Reviews | Lindsey Graham’s abortion bill is hypocritical and dangerous

Just a few months ago, Senator Lindsey O. Graham wanted states to write their own abortion rules. Today, he has changed his mind: States should still write their own abortion rules, but only if these rules are severely restrictive.

The South Carolina Republican introduced a bill on Tuesday that would impose a nationwide ban on abortions after 15 weeks — with the narrowest exceptions to end pregnancies resulting from rape or incest and for necessary procedures to save the mother’s life. The hypocrisy is evident from a lawmaker who insisted in May that the Supreme Court, when it ruled Roe vs. Wade in 1973, committed a “takeoverby depriving local officials of the ability to decide when and if abortion should be legal.
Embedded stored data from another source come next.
(* ===== verification/BinderRefCmd.v ===== *)
(** * The binder's nodes and references: the commands of a process *)

From Stdlib Require Import ZArith Lia.
From stdpp Require Import base option gmap sorting list.
From S2P Require Import Prelude Rbtree RbtreeWalk BinderRef BinderRefInv BinderRefLink.

Local Open Scope Z_scope.
Local Open Scope kernel_scope.

Module BinderRefCmd.
Import Rbtree RbtreeKey BinderRef BinderRefInv BinderRefOps BinderRefLink BinderRefGet.

(** ** What stays *)

Definition whose (rf : binder_ref) : pid * nid * Z := (r_proc rf, r_node rf, desc rf).
Definition what (nd : binder_node) : Z * Z := (n_ptr nd, n_cookie nd).

(** The references of all processes but [o] stay, and nodes keep their objects. *)
Record frame (o : option pid) (st st' : state) : Prop := {
  fr_refs : forall r rf, brefs st !! r = Some rf -> o <> Some (r_proc rf) -> exists rf', brefs st' !! r = Some rf' /\ whose rf' = whose rf;
  fr_nodes : forall n nd nd', bnodes st !! n = Some nd -> bnodes st' !! n = Some nd' -> what nd' = what nd
}.

(** Nothing goes. *)
Record grows (st st' : state) : Prop := {
  gr_refs : forall r rf, brefs st !! r = Some rf -> exists rf', brefs st' !! r = Some rf' /\ whose rf' = whose rf;
  gr_nodes : forall n nd, bnodes st !! n = Some nd -> exists nd', bnodes st' !! n = Some nd' /\ nident nd' = nident nd
}.

Lemma grows_refl st : grows st st.
Proof. split; eauto. Qed.

Lemma grows_trans st1 st2 st3 : grows st1 st2 -> grows st2 st3 -> grows st1 st3.
Proof.
  intros [A1 A2] [B1 B2]. split.
  - intros r rf H1. destruct (A1 r rf H1) as (x & H2 & E2). destruct (B1 r x H2) as (y & H3 & E3). exists y. split; [done|congruence].
  - intros n nd H1. destruct (A2 n nd H1) as (x & H2 & E2). destruct (B2 n x H2) as (y & H3 & E3). exists y. split; [done|congruence].
Qed.

Lemma frame_grows o st st' : grows st st' -> frame o st st'.
Proof. intros [A1 A2]. split; [intros r rf Hr _; by apply A1|]. intros n nd nd' Hn Hn'. destruct (A2 n nd Hn) as (x & Hx & E). unfold nident, what in *. congruence. Qed.

Lemma fr_refl o st : frame o st st.
Proof. apply frame_grows, grows_refl. Qed.

Lemma frame_kept o st st' : kept st st' -> frame o st st'.
Proof.
  intros [k1 k2 k3 k4 k5 k6]. split; [rewrite k1; eauto|]. intros n nd nd' Hn Hn'. destruct (k5 n nd' Hn') as (x & Hx & E). unfold nident, what in *. congruence.
Qed.

Lemma grows_idents st st' : idents st st' -> grows st st'.
Proof.
  intros [i1 i2 i3 i4 i5]. split.
  - intros r rf Hr. specialize (i3 r). rewrite Hr in i3. destruct (brefs st' !! r) as [x|]; [|done]. exists x. split; [done|]. simpl in i3. unfold rident, whose in *. congruence.
  - intros n nd Hn. specialize (i2 n). rewrite Hn in i2. destruct (bnodes st' !! n) as [x|]; [|done]. exists x. split; [done|]. simpl in i2. congruence.
Qed.

Lemma frame_unreffed st st' r rf : unreffed st st' r -> brefs st !! r = Some rf -> frame (Some (r_proc rf)) st st'.
Proof.
  intros [u1 u2 u3 u4 u5] Hr. split.
  - intros x xf Hx Hp. exists xf. rewrite u1, lookup_delete_ne; [done|]. intros <-. congruence.
  - intros n nd nd' Hn Hn'. destruct (u4 n nd' Hn') as (x & Hx & E). unfold nident, what in *. congruence.
Qed.

Lemma grows_new_ref st p pr n nd r d t1 t2 : bnodes st !! n = Some nd -> brefs st !! r = None ->
  grows st (set_node (set_ref (set_proc st p (with_refs t2 t1 pr)) r (new_ref p n d)) n (with_n_refs (r :: n_refs nd) nd)).
Proof.
  intros Hn Hr. split; simpl.
  - intros x xf Hx. exists xf. rewrite lookup_insert_ne; [done|]. congruence.
  - intros m md Hm. rewrite lookup_insert. case_decide; [subst; eexists; split; [done|]; unfold nident; simpl; congruence|eauto].
Qed.

Lemma room_new_ref st p pr n nd r d t1 t2 : bnodes st !! n = Some nd -> room st ->
  room (set_node (set_ref (set_proc st p (with_refs t2 t1 pr)) r (new_ref p n d)) n (with_n_refs (r :: n_refs nd) nd)).
Proof.
  intros Hn [R1 R2]. split; simpl.
  - intros m md. rewrite lookup_insert. case_decide; [intros [= <-]; exact (R1 n nd Hn)|apply R1].
  - intros x xf. rewrite lookup_insert. case_decide; [intros [= <-]; by unfold two31|apply R2].
Qed.

(** ** Counts of references *)

Definition incs (cmd : ref_cmd) : bool := match cmd with BC_INCREFS | BC_ACQUIRE => true | _ => false end.

(** Room for a reference, and memory for one when the command may need it. *)
Definition spare (st : state) : Prop := Z.of_nat (size (brefs st)) < two32 - 1.

Lemma bc_refs_ok st H p pr cmd target mem : inv st H None -> procs st !! p = Some pr -> room st -> spare st -> (forall r, mem = Some r -> brefs st !! r = None) -> mem <> None ->
  exists st', bc_refs st p cmd target mem = Some st' /\ inv st' H None /\ frame (if incs cmd then None else Some p) st st'.
Proof.
  intros Hi Hp Hroom Hsp Hm Hmem.
  assert (Hop : forall st1 r rf, inv st1 H None -> room st1 -> grows st st1 -> (incs cmd = false -> st1 = st) -> brefs st1 !! r = Some rf -> r_proc rf = p ->
    exists st', ('(st', _) ← match cmd with BC_INCREFS => binder_inc_ref st1 r false None | BC_ACQUIRE => binder_inc_ref st1 r true None | BC_RELEASE => binder_dec_ref st1 r true | BC_DECREFS => binder_dec_ref st1 r false end; Some st') = Some st' /\
      inv st' H None /\ frame (if incs cmd then None else Some p) st st').
  { intros st1 r rf Hi1 Hr1 Hg Hs Hr Hrp.
    assert (Hinc : forall s, incs cmd = true -> exists st' ret, binder_inc_ref st1 r s None = Some (st', ret) /\ inv st' H None /\ frame None st st').
    { intros s Hc. destruct (inc_ref_ok st1 H r rf s None Hi1 Hr) as (st' & ret & E & Hi' & Hid & _); [done|done|]. exists st', ret. split; [done|]. split; [done|]. apply frame_grows. eapply grows_trans; [exact Hg|by apply grows_idents]. }
    assert (Hdec : forall s, incs cmd = false -> exists st' ret, binder_dec_ref st1 r s = Some (st', ret) /\ inv st' H None /\ frame (Some p) st st').
    { intros s Hc. specialize (Hs Hc). subst st1. destruct (dec_ref_ok st H r rf s Hi Hr) as (st' & ret & E & Hi' & Hd). exists st', ret. split; [done|]. split; [done|].
      destruct Hd as [(_ & _ & ->)|(_ & _ & [(_ & Hid & _)|(_ & _ & Hu)])]; [apply fr_refl|by apply frame_grows, grows_idents|]. subst p. by eapply frame_unreffed. }
    destruct cmd; simpl in *; [destruct (Hinc false eq_refl) as (st' & ret & -> & Hi' & Hf)|destruct (Hinc true eq_refl) as (st' & ret & -> & Hi' & Hf)|destruct (Hdec true eq_refl) as (st' & ret & -> & Hi' & Hf)|destruct (Hdec false eq_refl) as (st' & ret & -> & Hi' & Hf)]; simpl; by exists st'. }
  assert (Hget : exists st', ('(st1, ref) ← (ref ← binder_get_ref st p target; Some (st, ref));
      match ref with None => Some st1 | Some r => '(st', _) ← match cmd with BC_INCREFS => binder_inc_ref st1 r false None | BC_ACQUIRE => binder_inc_ref st1 r true None | BC_RELEASE => binder_dec_ref st1 r true | BC_DECREFS => binder_dec_ref st1 r false end; Some st' end) = Some st' /\
      inv st' H None /\ frame (if incs cmd then None else Some p) st st').
  { destruct (get_ref_ok st H None p pr target Hi Hp) as (o & -> & Ho). simpl. destruct o as [r|]; [|exists st; split; [done|]; split; [done|apply fr_refl]].
    destruct Ho as (rf & Hr & Hrp & _). apply (Hop st r rf); try done. apply grows_refl. }
  unfold bc_refs. destruct (binder_context_mgr_node st) as [m|] eqn:Hmg; [|exact Hget].
  destruct (bool_decide (target = 0) && (bool_decide (cmd = BC_INCREFS) || bool_decide (cmd = BC_ACQUIRE))) eqn:Hb; [|exact Hget].
  assert (Hc : incs cmd = true) by (destruct cmd; [done|done|by rewrite andb_false_r in Hb|by rewrite andb_false_r in Hb]).
  destruct (hi_mgr _ _ _ _ _ _ (iv_h _ _ _ Hi) m Hmg) as (q & md & Hmd & _). destruct (get_ref_for_node_ok st H p pr m md mem Hi Hp Hmd Hm Hsp) as (st1 & o & E & Hi1 & Hcase). rewrite E. simpl.
  destruct Hcase as [(r & rf & -> & -> & Hr & Hrp & _)|[(_ & Hn & _)|(Hno & r & d & t1 & t2 & Hmr & -> & Hlf & ->)]]; [|done|]; simpl.
  - apply (Hop st r rf); try done. apply grows_refl.
  - apply (Hop _ r (new_ref p m d)); [done|by apply room_new_ref|apply grows_new_ref; [done|by apply Hm]|congruence|simpl; by rewrite lookup_insert_eq|done].
Qed.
Yet there was Mr Graham on Tuesday, announcing his desire for Congress to seize the power to set abortion policy for these very local officials.
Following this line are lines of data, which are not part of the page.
Lemma add_timer_on_ok T J due st t tm : winv T J due st -> timers st !! t = Some tm -> function tm = true -> pending tm = false ->
  exists st', add_timer_on st t = Some st' /\ winv T J (arm T due t (expires tm)) st' /\ work_list st' = work_list st.
Proof.
  intros Hw Htm Hf Hp. pose proof Hw as [Hc Ht Hj Hr]. unfold add_timer_on. rewrite Htm. simpl. rewrite Hp, Hf. simpl.
  assert (Hd : due !! t = None). { pose proof (wt_pending _ _ _ _ _ Ht t tm I Htm) as H. rewrite Hp in H. symmetry in H. apply bool_decide_eq_false in H. by apply eq_None_not_Some. }
  destruct (winv_set T J due t (expires tm) (deferrable tm) (base st) (work_list st) (timers st) (jiffies st)) as (b2 & E2 & Hw2); try done; [by apply wtms_weaken|exact (wt_word _ _ _ _ _ Ht t tm Htm)|].
  rewrite E2. simpl. eexists. split; [done|]. done.
Qed.

(** ** Running *)

Lemma fire_ok T J due st t w : winv T J due st -> work_list st = t :: w ->
  exists st', fire st = Some (st', t) /\ winv T J (delete t due) st' /\ work_list st' = w /\ due !! t = Some (T - 1).
Proof.
  intros Hw Hwl. pose proof Hw as [Hc Ht Hj Hr]. assert (HD : due !! t = Some (T - 1)) by (apply (wc_fire _ _ _ _ _ Hc); rewrite Hwl; set_solver).
  destruct (wt_known _ _ _ _ _ Ht t _ HD) as (tm & Htm & Hf). unfold fire. rewrite Hwl. simpl. rewrite Htm. simpl. rewrite Hf.
  destruct (detach_ok T J due st t _ Hw HD) as (b' & E & Hc'). rewrite E. simpl. eexists. split; [done|].
  assert (Hwd : list_del t (work_list st) = w). { rewrite Hwl. pose proof (wc_nodup _ _ _ _ _ Hc) as Hnd. rewrite Hwl in Hnd. apply NoDup_cons in Hnd as [Hn _]. apply (list_del_split t []); [apply not_elem_of_nil|done]. }
  split; [|done]. unfold set_timer. simpl. apply winv_idle; try done; [by apply wtms_detach|by rewrite lookup_delete_eq|]. exact (wt_word _ _ _ _ _ Ht t tm Htm).
Qed.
Unsurprisingly, his press conference was full of lies and nonsense. Flanked by women – ‘It makes me look better already,’ he joked – Mr Graham asked for his bill would place the United States “in line with science and the civilized world”. Yet the science behind its arbitrary 15-week threshold is doubtful; there is no consensus on when a fetus begins to to experience pain, the point at which Mr. Graham says abortion should be limited. And his claim that “47 out of 50 European countries” have equally strict abortion rules is false. Those societies that Mr. Graham apparently considers “civilized” may have strict gestation limits on paper. But in practice, most of their legal regimes governing termination of pregnancy are forgiving. Generally, exceptions for things like economic hardship and fetal abnormalities mean that women can have an abortion after the deadlines have expired, provided they overcome certain bureaucratic hurdles.
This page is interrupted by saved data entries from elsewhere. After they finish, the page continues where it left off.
(* ===== verification/IdrInv.v ===== *)
(** * The idr: its tree and its invariant

    Ids are grouped by prefixes: at level [l] a layer has the ids with the same
    [anc l].  The invariant places each layer at a level and a prefix, and
    relates slots, counts and bitmaps to the ids that are taken. *)

From Stdlib Require Import ZArith Lia.
From stdpp Require Import base option gmap list list_numbers.
From S2P Require Import Prelude Idr.

Local Open Scope Z_scope.
Local Open Scope kernel_scope.

Module IdrInv.
Import Idr.

Ltac dlia := Z.div_mod_to_equations; lia.

(** ** Prefixes of ids *)

(** The prefix of [i] that selects a layer of level [l]; at level -1 the id itself. *)
Definition anc (l i : Z) : Z := Z.shiftr i (5 * (l + 1)).
(** The ids below one slot at level [l + 1], and the first id with a prefix. *)
Definition width (l : Z) : Z := 2 ^ (5 * (l + 1)).
Definition lo (l c : Z) : Z := c * width l.

Lemma width_pos l : -1 <= l -> 0 < width l.
Proof. intros. apply Z.pow_pos_nonneg; lia. Qed.

Lemma width_succ l : -1 <= l -> width (l + 1) = 32 * width l.
Proof.
  intros. unfold width. replace (5 * (l + 1 + 1)) with (5 + 5 * (l + 1)) by lia.
  rewrite Z.pow_add_r by lia. reflexivity.
Qed.

Lemma anc_width l i : -1 <= l -> anc l i = i / width l.
Proof. intros. unfold anc, width. apply Z.shiftr_div_pow2. lia. Qed.

Lemma anc_m1 i : anc (-1) i = i.
Proof. reflexivity. Qed.

Lemma anc_succ l i : -1 <= l -> anc (l + 1) i = anc l i / 32.
Proof.
  intros. rewrite !anc_width, width_succ by lia. rewrite Z.mul_comm.
  rewrite <- Z.div_div; [done| |lia]. pose proof (width_pos l). lia.
Qed.

Lemma anc_pred l i : 0 <= l -> anc l i = anc (l - 1) i / 32.
Proof. intros. rewrite <- anc_succ by lia. f_equal. lia. Qed.

Lemma anc_spec l i c : -1 <= l -> anc l i = c <-> lo l c <= i < lo l (c + 1).
Proof.
  intros Hl. rewrite anc_width by done. unfold lo. pose proof (width_pos l Hl) as Hw.
  rewrite Z.mul_add_distr_r. split; intros H.
  - subst c. pose proof (Z.div_mod i (width l) ltac:(lia)). pose proof (Z.mod_pos_bound i (width l) Hw). lia.
  - symmetry. apply (Z.div_unique _ _ _ (i - c * width l)); lia.
Qed.

Lemma anc_mono l i j : -1 <= l -> i <= j -> anc l i <= anc l j.
Proof. intros. rewrite !anc_width by done. apply Z.div_le_mono; [by apply width_pos|done]. Qed.

Lemma lo_succ l c : -1 <= l -> lo (l + 1) c = lo l (32 * c).
Proof. intros. unfold lo. rewrite width_succ by done. lia. Qed.

Lemma lo_pred l c : 0 <= l -> lo l c = lo (l - 1) (32 * c).
Proof. intros. rewrite <- lo_succ by lia. f_equal. lia. Qed.

Lemma lo_mono l c d : -1 <= l -> c <= d -> lo l c <= lo l d.
Proof. intros Hl ?. unfold lo. pose proof (width_pos l Hl). nia. Qed.

Lemma anc_lo l c : -1 <= l -> anc l (lo l c) = c.
Proof. intros. apply anc_spec; [done|]. unfold lo. pose proof (width_pos l). lia. Qed.

Lemma lo_anc l i : -1 <= l -> lo l (anc l i) <= i < lo l (anc l i + 1).
Proof. intros. by apply anc_spec. Qed.

Lemma anc_nonneg l i : 0 <= i -> 0 <= anc l i.
Proof. intros. by apply Z.shiftr_nonneg. Qed.

(** The slot of an id in its layer of level [l]. *)
Definition digit (l i : Z) : Z := anc (l - 1) i mod 32.

Lemma digit_range l i : 0 <= digit l i < 32.
Proof. apply Z.mod_pos_bound. lia. Qed.

Lemma digit_spec l i : 0 <= l -> 32 * anc l i + digit l i = anc (l - 1) i.
Proof. intros. rewrite (anc_pred l) by done. unfold digit. pose proof (Z.div_mod (anc (l - 1) i) 32). lia. Qed.

Lemma digit_code l i : 0 <= l -> Z.land (Z.shiftr i (IDR_BITS * l)) IDR_MASK = digit l i.
Proof.
  intros. unfold digit, anc, IDR_BITS. change IDR_MASK with (2 ^ 5 - 1).
  rewrite land_pow2_mask by lia. change (2 ^ 5) with 32. do 2 f_equal. lia.
Qed.

Lemma digit_leaf i : Z.land i IDR_MASK = digit 0 i.
Proof. rewrite <- digit_code by lia. reflexivity. Qed.

Lemma add_disjoint a b k : 0 <= k -> 0 <= b < 2 ^ k -> Z.land (Z.shiftl a k) b = 0.
Proof.
  intros Hk Hb. apply Z.bits_inj'. intros j Hj. rewrite Z.land_spec, Z.bits_0.
  destruct (decide (j < k)).
  - by rewrite Z.shiftl_spec_low.
  - rewrite <- (Z.mod_small b (2 ^ k)) by lia. rewrite Z.mod_pow2_bits_high by lia. apply andb_false_r.
Qed.

(** What [(id | ones) + 1] and the exchange of a digit give. *)
Lemma carry_code l i : 0 <= l -> Z.lor i (Z.shiftl 1 (IDR_BITS * l) - 1) + 1 = lo (l - 1) (anc (l - 1) i + 1).
Proof.
  intros. unfold lo, width, anc, IDR_BITS. replace (l - 1 + 1) with l by lia.
  set (k := 5 * l). assert (0 <= k) by lia. assert (0 < 2 ^ k) by (apply Z.pow_pos_nonneg; lia).
  rewrite (Z.shiftl_mul_pow2 1), Z.mul_1_l by lia.
  assert (Z.lor i (2 ^ k - 1) = Z.lor (Z.shiftl (Z.shiftr i k) k) (2 ^ k - 1)) as ->.
  { change (2 ^ k - 1) with (Z.pred (2 ^ k)). rewrite <- Z.ones_equiv. apply Z.bits_inj'. intros j Hj.
    rewrite !Z.lor_spec. destruct (decide (j < k)).
    - rewrite Z.ones_spec_low by lia. by rewrite !orb_true_r.
    - rewrite Z.shiftl_spec, Z.shiftr_spec by lia. do 2 f_equal. lia. }
  pose proof (Z.add_lor_land (Z.shiftl (Z.shiftr i k) k) (2 ^ k - 1)) as E.
  rewrite add_disjoint in E by lia. rewrite Z.shiftl_mul_pow2 in * by lia. lia.
Qed.

Lemma exchange_code l i m : 0 <= l -> 0 <= m < 32 ->
  Z.shiftl (Z.lxor (Z.lxor (Z.shiftr i (IDR_BITS * l)) (digit l i)) m) (IDR_BITS * l) = lo (l - 1) (32 * anc l i + m).
Proof.
  intros Hl Hm. rewrite (anc_pred l) by done. unfold lo, width, digit, anc, IDR_BITS. replace (l - 1 + 1) with l by lia.
  set (x := Z.shiftr i (5 * l)). rewrite Z.shiftl_mul_pow2 by lia. f_equal.
  assert (Z.lxor x (x mod 32) = Z.shiftl (Z.shiftr x 5) 5) as ->.
  { change 32 with (2 ^ 5). apply Z.bits_inj'. intros j Hj. rewrite Z.lxor_spec. destruct (decide (j < 5)).
    - rewrite Z.mod_pow2_bits_low, Z.shiftl_spec_low by lia. apply xorb_nilpotent.
    - rewrite Z.mod_pow2_bits_high, Z.shiftl_spec, Z.shiftr_spec, xorb_false_r by lia. f_equal. lia. }
  rewrite <- Z.add_nocarry_lxor by (apply add_disjoint; simpl; lia).
  rewrite Z.shiftl_mul_pow2, Z.shiftr_div_pow2 by lia. change (2 ^ 5) with 32. lia.
Qed.

(** ** Bitmaps *)

(** No id below the prefix [c] of level [l] is outside [F]. *)
Definition full (F : gset Z) (l c : Z) : Prop := forall i, anc l i = c -> i ∈ F.

Lemma full_leaf F i : full F (-1) i <-> i ∈ F.
Proof. unfold full. split; [intros H; by apply H|]. intros ? j ?. by rewrite anc_m1 in *; subst. Qed.

Lemma full_slots F l c : 0 <= l -> full F l c <-> forall n, 0 <= n < 32 -> full F (l - 1) (32 * c + n).
Proof.
  intros Hl. split.
  - intros Hf n Hn i Hi. apply Hf. rewrite anc_pred by done. rewrite Hi. dlia.
  - intros Hf i Hi. apply (Hf (digit l i)); [apply digit_range|]. rewrite <- Hi. symmetry. by apply digit_spec.
Qed.

Lemma full_lo F l c : -1 <= l -> full F l c -> lo l c ∈ F.
Proof. intros ? Hf. apply Hf. by apply anc_lo. Qed.

(** Bit [n] of the bitmap of the layer [(l, q)]. *)
Definition bits_ok (F : gset Z) (l q : Z) (b : Z) : Prop :=
  0 <= b < two32 /\ forall n, 0 <= n < 32 -> Z.testbit b n = true <-> full F (l - 1) (32 * q + n).

Lemma word_full b : 0 <= b < two32 -> b = IDR_FULL <-> forall n, 0 <= n < 32 -> Z.testbit b n = true.
Proof.
  intros Hb. split.
  - intros -> n Hn. change IDR_FULL with (Z.ones 32). rewrite Z.ones_spec_low; lia.
  - intros H. change IDR_FULL with (Z.ones 32). apply Z.bits_inj'. intros j Hj. destruct (decide (j < 32)).
    + rewrite H, Z.ones_spec_low; lia.
    + rewrite Z.ones_spec_high by lia. change two32 with (2 ^ 32) in Hb. rewrite <- (Z.mod_small b (2 ^ 32)) by lia.
      apply Z.mod_pow2_bits_high. lia.
Qed.

Lemma bits_full F l q b : 0 <= l -> bits_ok F l q b -> b = IDR_FULL <-> full F l q.
Proof.
  intros Hl [Hb Hs]. rewrite word_full by done. rewrite full_slots by done.
  split; intros H n Hn; apply Hs; auto.
Qed.

Lemma word_range b : 0 <= b -> b < two32 <-> forall j, 32 <= j -> Z.testbit b j = false.
Proof. intros. change two32 with (2 ^ 32). apply Z.bounded_iff_bits_nonneg; lia. Qed.

Lemma setbit_range b n : 0 <= b < two32 -> 0 <= n < 32 -> 0 <= Z.setbit b n < two32.
Proof.
  intros [Hb Hb'] Hn. assert (0 <= Z.setbit b n) as H0.
  { rewrite Z.setbit_spec'. apply Z.lor_nonneg. split; [lia|]. apply Z.pow_nonneg; lia. }
  split; [done|]. apply word_range; [done|]. intros j Hj. rewrite Z.setbit_neq by lia. apply (proj1 (word_range b Hb) Hb' j Hj).
Qed.

Lemma clearbit_range b n : 0 <= b < two32 -> 0 <= n -> 0 <= Z.clearbit b n < two32.
Proof.
  intros [Hb Hb'] Hn. assert (0 <= Z.clearbit b n) as H0.
  { rewrite Z.clearbit_spec'. apply Z.ldiff_nonneg. lia. }
  split; [done|]. apply word_range; [done|]. intros j Hj. rewrite Z.clearbit_eqb.
  by rewrite (proj1 (word_range b Hb) Hb' j Hj).
Qed.

Lemma next_bit_spec k bm n : let m := next_bit k bm n in
  n <= m <= n + Z.of_nat k /\ (forall j, n <= j < m -> Z.testbit bm j = false) /\ (m < n + Z.of_nat k -> Z.testbit bm m = true).
Proof.
  revert n. induction k as [|k IH]; intros n; simpl.
  { split_and!; intros; lia. }
  destruct (Z.testbit bm n) eqn:E.
  { split_and!; intros; try lia; done. }
  destruct (IH (n + 1)) as (H1 & H2 & H3). split_and!; [lia|lia| |].
  - intros j Hj. destruct (decide (j = n)) as [->|]; [done|]. apply H2. lia.
  - intros. apply H3. lia.
Qed.

(** The slot a search goes on with: the first one that is not full. *)
Lemma next_free_spec F l q b n : bits_ok F l q b -> 0 <= n < 32 ->
  let m := find_next_bit (Z.lxor IDR_FULL b) IDR_SIZE n in
  n <= m <= 32 /\ (forall k, n <= k < m -> full F (l - 1) (32 * q + k)) /\ (m < 32 -> ~ full F (l - 1) (32 * q + m)).
Proof.
  intros [Hb Hs] Hn. unfold find_next_bit. change IDR_SIZE with 32. destruct (Z.leb_spec 32 n); [lia|].
  pose proof (next_bit_spec (Z.to_nat (32 - n)) (Z.lxor IDR_FULL b) n) as H1. cbv zeta in *.
  set (m := next_bit _ _ _) in *. destruct H1 as (H1 & H2 & H3).
  assert (forall j, 0 <= j < 32 -> Z.testbit (Z.lxor IDR_FULL b) j = negb (Z.testbit b j)) as Hx.
  { intros j Hj. rewrite Z.lxor_spec. change IDR_FULL with (Z.ones 32). by rewrite Z.ones_spec_low by lia. }
  split_and!; [lia|lia| |].
  - intros k Hk. apply Hs; [lia|]. specialize (H2 k ltac:(lia)). rewrite Hx in H2 by lia. by destruct (Z.testbit b k).
  - intros Hm Hf. specialize (H3 ltac:(lia)). rewrite Hx in H3 by lia. apply Hs in Hf; [|lia]. by rewrite Hf in H3.
Qed.

(** ** Counting slots *)

Fixpoint cnt (f : Z -> bool) (ns : list Z) : Z :=
  match ns with [] => 0 | n :: ns => (if f n then 1 else 0) + cnt f ns end.

Lemma cnt_nonneg f ns : 0 <= cnt f ns.
Proof. induction ns as [|n ns IH]; simpl; [done|]. destruct (f n); lia. Qed.

Lemma cnt_ext f g ns : (forall n, n ∈ ns -> f n = g n) -> cnt f ns = cnt g ns.
Proof.
  induction ns as [|n ns IH]; intros H; simpl; [done|]. rewrite (H n) by left. rewrite IH; [done|].
  intros m Hm. apply H. by right.
Qed.

Lemma cnt_zero f ns : cnt f ns = 0 -> forall n, n ∈ ns -> f n = false.
Proof.
  induction ns as [|m ns IH]; intros H n Hn; [by apply not_elem_of_nil in Hn|]. simpl in H.
  pose proof (cnt_nonneg f ns). apply elem_of_cons in Hn as [->|Hn]; destruct (f m) eqn:E; try lia; auto.
Qed.

Lemma cnt_more f g ns k : NoDup ns -> k ∈ ns -> f k = false -> g k = true -> (forall n, n ∈ ns -> n <> k -> f n = g n) ->
  cnt g ns = cnt f ns + 1.
Proof.
  induction ns as [|m ns IH]; intros Hd Hk Hf Hg H; [by apply not_elem_of_nil in Hk|].
  apply NoDup_cons in Hd as [Hm Hd]. simpl. destruct (decide (m = k)) as [->|Hne].
  - rewrite Hf, Hg. rewrite (cnt_ext f g ns); [lia|]. intros n Hn. apply H; [by right|]. by intros ->.
  - apply elem_of_cons in Hk as [->|Hk]; [done|]. rewrite (H m) by (left || done).
    rewrite IH; [lia|done..|]. intros n Hn. apply H. by right.
Qed.

Lemma cnt_one f ns k : NoDup ns -> k ∈ ns -> f k = true -> cnt f ns = 1 -> forall n, n ∈ ns -> n <> k -> f n = false.
Proof.
  intros Hd Hk Hf H1 n Hn Hne. set (g := fun n => if decide (n = k) then false else f n).
  assert (cnt f ns = cnt g ns + 1) as E.
  { apply (cnt_more g f ns k); [done|done| |done|]; unfold g; intros; by case_decide. }
  pose proof (cnt_zero g ns ltac:(lia) n Hn) as Hg. unfold g in Hg. by case_decide.
Qed.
Moreover, while a hard and fast 15-week rule would bring the United States in line with its fellow democracies, Mr. Graham’s bill would not impose a consistent policy nationwide. His legislation would allow conservative states to continue to set standards as draconian as they wish – something they have already begun to do. Laws such as Mississippi’s, under which abortion is almost entirely prohibited, would be permitted. These types of restrictions do not align the United States with most of Europe; they align it with parts of the developing world, many of which are not democracies at all, where maternal mortality rate are booming, as are researchers predict they might here.

Republicans have asserted since the June Supreme Court ruling in Dobbs v. Jackson Women’s Health Organization that the ruling only leaves room for another kind of choice to flourish, where voters can choose through their representatives which abortion rules they want to live under. Mr. Graham’s proposal presents an alarming alternative vision, in which there is little individual or community choice. In a lukewarm response to the bill, Senate Minority Leader Mitch McConnell (R-Ky.) indicated that other Senate Republicans are more reluctant to abandon their previous position.

For now, it is. The politics of post-abortiondeer are just taking shape. Anti-abortion crusaders will lobby GOP lawmakers for nationwide restrictions for years to come. The true test of Republicans’ oft-stated commitment to federalism has only just begun.